In pandas, we can "unpivot" a DataFrame - turn it from a wide format - many columns - to a long format - few columns but many rows. We can accomplish this with the pandas melt() method. This can be helpful for further analysis of our new unpivoted DataFrame.

Import Module

import pandas as pd

Example: Pivot Tesla Car Acceleration Details

Here is fictional acceleration tests for three popular Tesla car models. In order to verify acceleration of the cars, I figured a third-party may make three runs to test the three models alongside one another.

s = 'Tesla Model S P100D'
x = 'Tesla Model X P100D'
three = 'Tesla Model 3 AWD Dual Motor'

s_data = [s, 2.5, 2.51, 2.54]
x_data = [x, 2.92, 2.91, 2.93]
three_data = [three, 3.33, 3.31, 3.35]

data = [s_data, x_data, three_data] 
df = pd.DataFrame(data, columns=['car_model', 'Sept 1 9am', 'Sept 1 10am', 'Sept 1 11am'])
df
car_model Sept 1 9am Sept 1 10am Sept 1 11am
0 Tesla Model S P100D 2.50 2.51 2.54
1 Tesla Model X P100D 2.92 2.91 2.93
2 Tesla Model 3 AWD Dual Motor 3.33 3.31 3.35

Notice how this DataFrame features four columns, one for the car model name, and three for acceleration runs of a car. If they were to continue with this trend of data collection and do far more runs, this dataset would have lots of columns - perhaps making it daunting to visualize and analyze.

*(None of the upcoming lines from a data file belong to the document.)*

(** X15: [forward] never returns, in any of the four modes, on any
    object and any inputs: every branch ends at a name the class does not
    bind ([self.cell], [self.use_one_step]) or, in external-state mode
    with a ring buffer, at the call that passes [state] by position. *)
Theorem X15_forward_never_returns :
  forall (R Out : Type) (mul_zero : R -> R) (add : R -> R -> R)
         (nonzero : R -> bool)
         (_is_global_time_dim_op : StreamWrapper.Callable R Out -> bool)
         (shape_rank : StreamWrapper.Tensor R -> Py.result nat)
         (_non_streaming_padding :
            bool -> nat -> StreamWrapper.StreamWrapper R Out ->
            list (StreamWrapper.Tensor R) -> StreamWrapper.outcome R Out)
         (build_states_body :
            StreamWrapper.StreamWrapper R Out ->
            list (StreamWrapper.Tensor R) -> StreamWrapper.outcome R Out)
         (self : StreamWrapper.StreamWrapper R Out)
         (inputs : list (StreamWrapper.Tensor R)),
  exists e,
    snd (StreamWrapper.forward R mul_zero add Out build_states_body
           (StreamModes.forward_modes R mul_zero add Out nonzero
              _is_global_time_dim_op shape_rank _non_streaming_padding)
           self inputs)
    = Py.Raise e.
Proof.
  intros R Out mul_zero add nonzero glob rank pad bsb self inputs.
  unfold StreamWrapper.forward, StreamWrapper._build_states.
  assert (forall self',
             exists e,
               snd (match StreamWrapper.mode R Out self' with
                    | StreamWrapper.STREAM_INTERNAL_STATE_INFERENCE =>
                        StreamWrapper._streaming_internal_state R mul_zero add
                          Out self' inputs
                    | _ => StreamModes.forward_modes R mul_zero add Out nonzero
                             glob rank pad self' inputs
                    end) = Py.Raise e) as H.
  { intros self'.
    destruct (StreamWrapper.mode R Out self');
      first [ destruct (modes_outcome mul_zero add nonzero glob rank pad
                          self' inputs) as [[e ->]|[s' ->]]
            | destruct (internal_outcome mul_zero add self' inputs)
                as [[e ->]|[s' ->]] ]; cbn; eauto. }
  destruct (StreamWrapper.built R Out self); [apply H|].
  destruct (bsb self inputs) as [self' [o|e]]; [apply H|cbn; eauto].
Qed.

(** X16: what a built wrapper raises outside internal-state mode, the
    object being left as it was. In external-state mode: [TypeError] with
    a ring buffer, [AttributeError] without. In the two modes without
    streaming: [ValueError] for padding in time around a layer that is
    global in time, else [IndexError] without inputs, else
    [AttributeError] when the rank of the input can be read. *)
Theorem X16_forward_other_modes_raise :
  forall (R Out : Type) (mul_zero : R -> R) (add : R -> R -> R)
         (nonzero : R -> bool)
         (_is_global_time_dim_op : StreamWrapper.Callable R Out -> bool)
         (shape_rank : StreamWrapper.Tensor R -> Py.result nat)
         (_non_streaming_padding :
            bool -> nat -> StreamWrapper.StreamWrapper R Out ->
            list (StreamWrapper.Tensor R) -> StreamWrapper.outcome R Out)
         (build_states_body :
            StreamWrapper.StreamWrapper R Out ->
            list (StreamWrapper.Tensor R) -> StreamWrapper.outcome R Out)
         (self : StreamWrapper.StreamWrapper R Out)
         (inputs : list (StreamWrapper.Tensor R)),
    StreamWrapper.built R Out self = true ->
    let forward :=
      StreamWrapper.forward R mul_zero add Out build_states_body
        (StreamModes.forward_modes R mul_zero add Out nonzero
           _is_global_time_dim_op shape_rank _non_streaming_padding) in
    (StreamWrapper.mode R Out self
     = StreamWrapper.STREAM_EXTERNAL_STATE_INFERENCE ->
     forward self inputs
     = (self,
        Py.Raise
          (match StreamWrapper.ring_buffer_size_in_time_dim R Out self with
           | Some (S _) => Py.TypeError
           | _ => Py.AttributeError
           end)))
    /\ (StreamWrapper.mode R Out self = StreamWrapper.TRAINING
        \/ StreamWrapper.mode R Out self = StreamWrapper.NON_STREAM_INFERENCE ->
        forward self inputs
        = (self,
           Py.Raise
             (match StreamWrapper.pad_time_dim R Out self, inputs with
              | Some pad, _ =>
                  if negb (bool_decide (pad = EmptyString))
                     && _is_global_time_dim_op
                          (StreamWrapper.inner_module R Out self)
                  then Py.ValueError
                  else match inputs with
                       | [] => Py.IndexError
                       | input :: _ =>
                           match shape_rank input with
                           | Py.Ok _ => Py.AttributeError
                           | Py.Raise e => e
                           end
                       end
              | None, [] => Py.IndexError
              | None, input :: _ =>
                  match shape_rank input with
                  | Py.Ok _ => Py.AttributeError
                  | Py.Raise e => e
                  end
              end))).
Proof.
  intros R Out mul_zero add nonzero glob rank pad bsb self inputs Hbuilt
         forward.
  subst forward. unfold StreamWrapper.forward, StreamWrapper._build_states.
  rewrite Hbuilt. split.
  - intros Hmode. rewrite Hmode. by apply external_outcome.
  - intros Hmode.
    assert (StreamModes.forward_modes R mul_zero add Out nonzero glob rank pad
              self inputs
            = StreamModes._non_streaming R Out nonzero glob rank pad self
                inputs) as ->.
    { unfold StreamModes.forward_modes. by destruct Hmode as [-> | ->]. }
    assert (match StreamWrapper.mode R Out self with
            | StreamWrapper.STREAM_INTERNAL_STATE_INFERENCE =>
                StreamWrapper._streaming_internal_state R mul_zero add Out
                  self inputs
            | _ => StreamModes._non_streaming R Out nonzero glob rank pad self
                     inputs
            end
            = StreamModes._non_streaming R Out nonzero glob rank pad self
                inputs) as ->.
    { by destruct Hmode as [-> | ->]. }
    unfold StreamModes._non_streaming.
    rewrite getattr_pad_time_dim, getattr_use_one_step.
    cbn [mbind result_bind Py.bind].
    destruct (StreamWrapper.pad_time_dim R Out self) as [p|];
      cbn [andb mbind result_bind Py.bind].
    + destruct (negb (bool_decide (p = EmptyString)) && _); [done|].
      destruct inputs as [|input rest]; [done|].
      by destruct (rank input).
    + destruct inputs as [|input rest]; [done|].
      by destruct (rank input).
Qed.
Lemma X16_forward_other_modes_raise_witness :
  StreamWrapper.forward Z Samples.mul_zero Z.add Z Samples.unreached
    (StreamModes.forward_modes Z Samples.mul_zero Z.add Z (fun x => negb (x =? 0))
       SamplesMore.not_global SamplesMore.rank3 SamplesMore.no_padding)
    (SamplesMore.with_mode StreamWrapper.STREAM_EXTERNAL_STATE_INFERENCE true)
    [Samples.step3]
  = (SamplesMore.with_mode StreamWrapper.STREAM_EXTERNAL_STATE_INFERENCE true,
     Py.Raise Py.TypeError)
  /\ StreamWrapper.forward Z Samples.mul_zero Z.add Z Samples.unreached
       (StreamModes.forward_modes Z Samples.mul_zero Z.add Z
          (fun x => negb (x =? 0))
          SamplesMore.not_global SamplesMore.rank3 SamplesMore.no_padding)
       (SamplesMore.with_mode StreamWrapper.TRAINING true) [Samples.step3]
     = (SamplesMore.with_mode StreamWrapper.TRAINING true,
        Py.Raise Py.AttributeError).
Proof.
  split.
  - apply (proj1 (X16_forward_other_modes_raise Z Z Samples.mul_zero Z.add
                    (fun x => negb (x =? 0)) SamplesMore.not_global
                    SamplesMore.rank3 SamplesMore.no_padding Samples.unreached
                    (SamplesMore.with_mode
                       StreamWrapper.STREAM_EXTERNAL_STATE_INFERENCE true)
                    [Samples.step3] eq_refl)).
    reflexivity.
  - apply (proj2 (X16_forward_other_modes_raise Z Z Samples.mul_zero Z.add
                    (fun x => negb (x =? 0)) SamplesMore.not_global
                    SamplesMore.rank3 SamplesMore.no_padding Samples.unreached
                    (SamplesMore.with_mode StreamWrapper.TRAINING true)
                    [Samples.step3] eq_refl)).
    left. reflexivity.
Defined.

I want to "unpivot" this data from a wide format to a long format using the pandas melt() method.

On the df DataFrame, we'll call the melt() method and set the following arguments:

  • id_vars to ['car_model'] since each row from df is identified by the car model name
  • var_name to 'date' since this new column needs a name
  • value_name to '0-60mph_in_seconds' since this new column needs a name
df_unpivoted = df.melt(id_vars=['car_model'], var_name='date', value_name='0-60mph_in_seconds')
df_unpivoted
car_model date 0-60mph_in_seconds
0 Tesla Model S P100D Sept 1 9am 2.50
1 Tesla Model X P100D Sept 1 9am 2.92
2 Tesla Model 3 AWD Dual Motor Sept 1 9am 3.33
3 Tesla Model S P100D Sept 1 10am 2.51
4 Tesla Model X P100D Sept 1 10am 2.91
5 Tesla Model 3 AWD Dual Motor Sept 1 10am 3.31
6 Tesla Model S P100D Sept 1 11am 2.54
7 Tesla Model X P100D Sept 1 11am 2.93
8 Tesla Model 3 AWD Dual Motor Sept 1 11am 3.35

After this "unpivot", we can easily calculate the minimum (essentially the fastest) 0-60 time that we'd publish in a final report. To do so, we take our df_unpivoted DataFrame, group by the car_model column, and find the minimum value in the 0-60mph_in_seconds column.

df_unpivoted.groupby('car_model')['0-60mph_in_seconds'].min()
car_model
Tesla Model 3 AWD Dual Motor    3.31
Tesla Model S P100D             2.50
Tesla Model X P100D             2.91
Name: 0-60mph_in_seconds, dtype: float64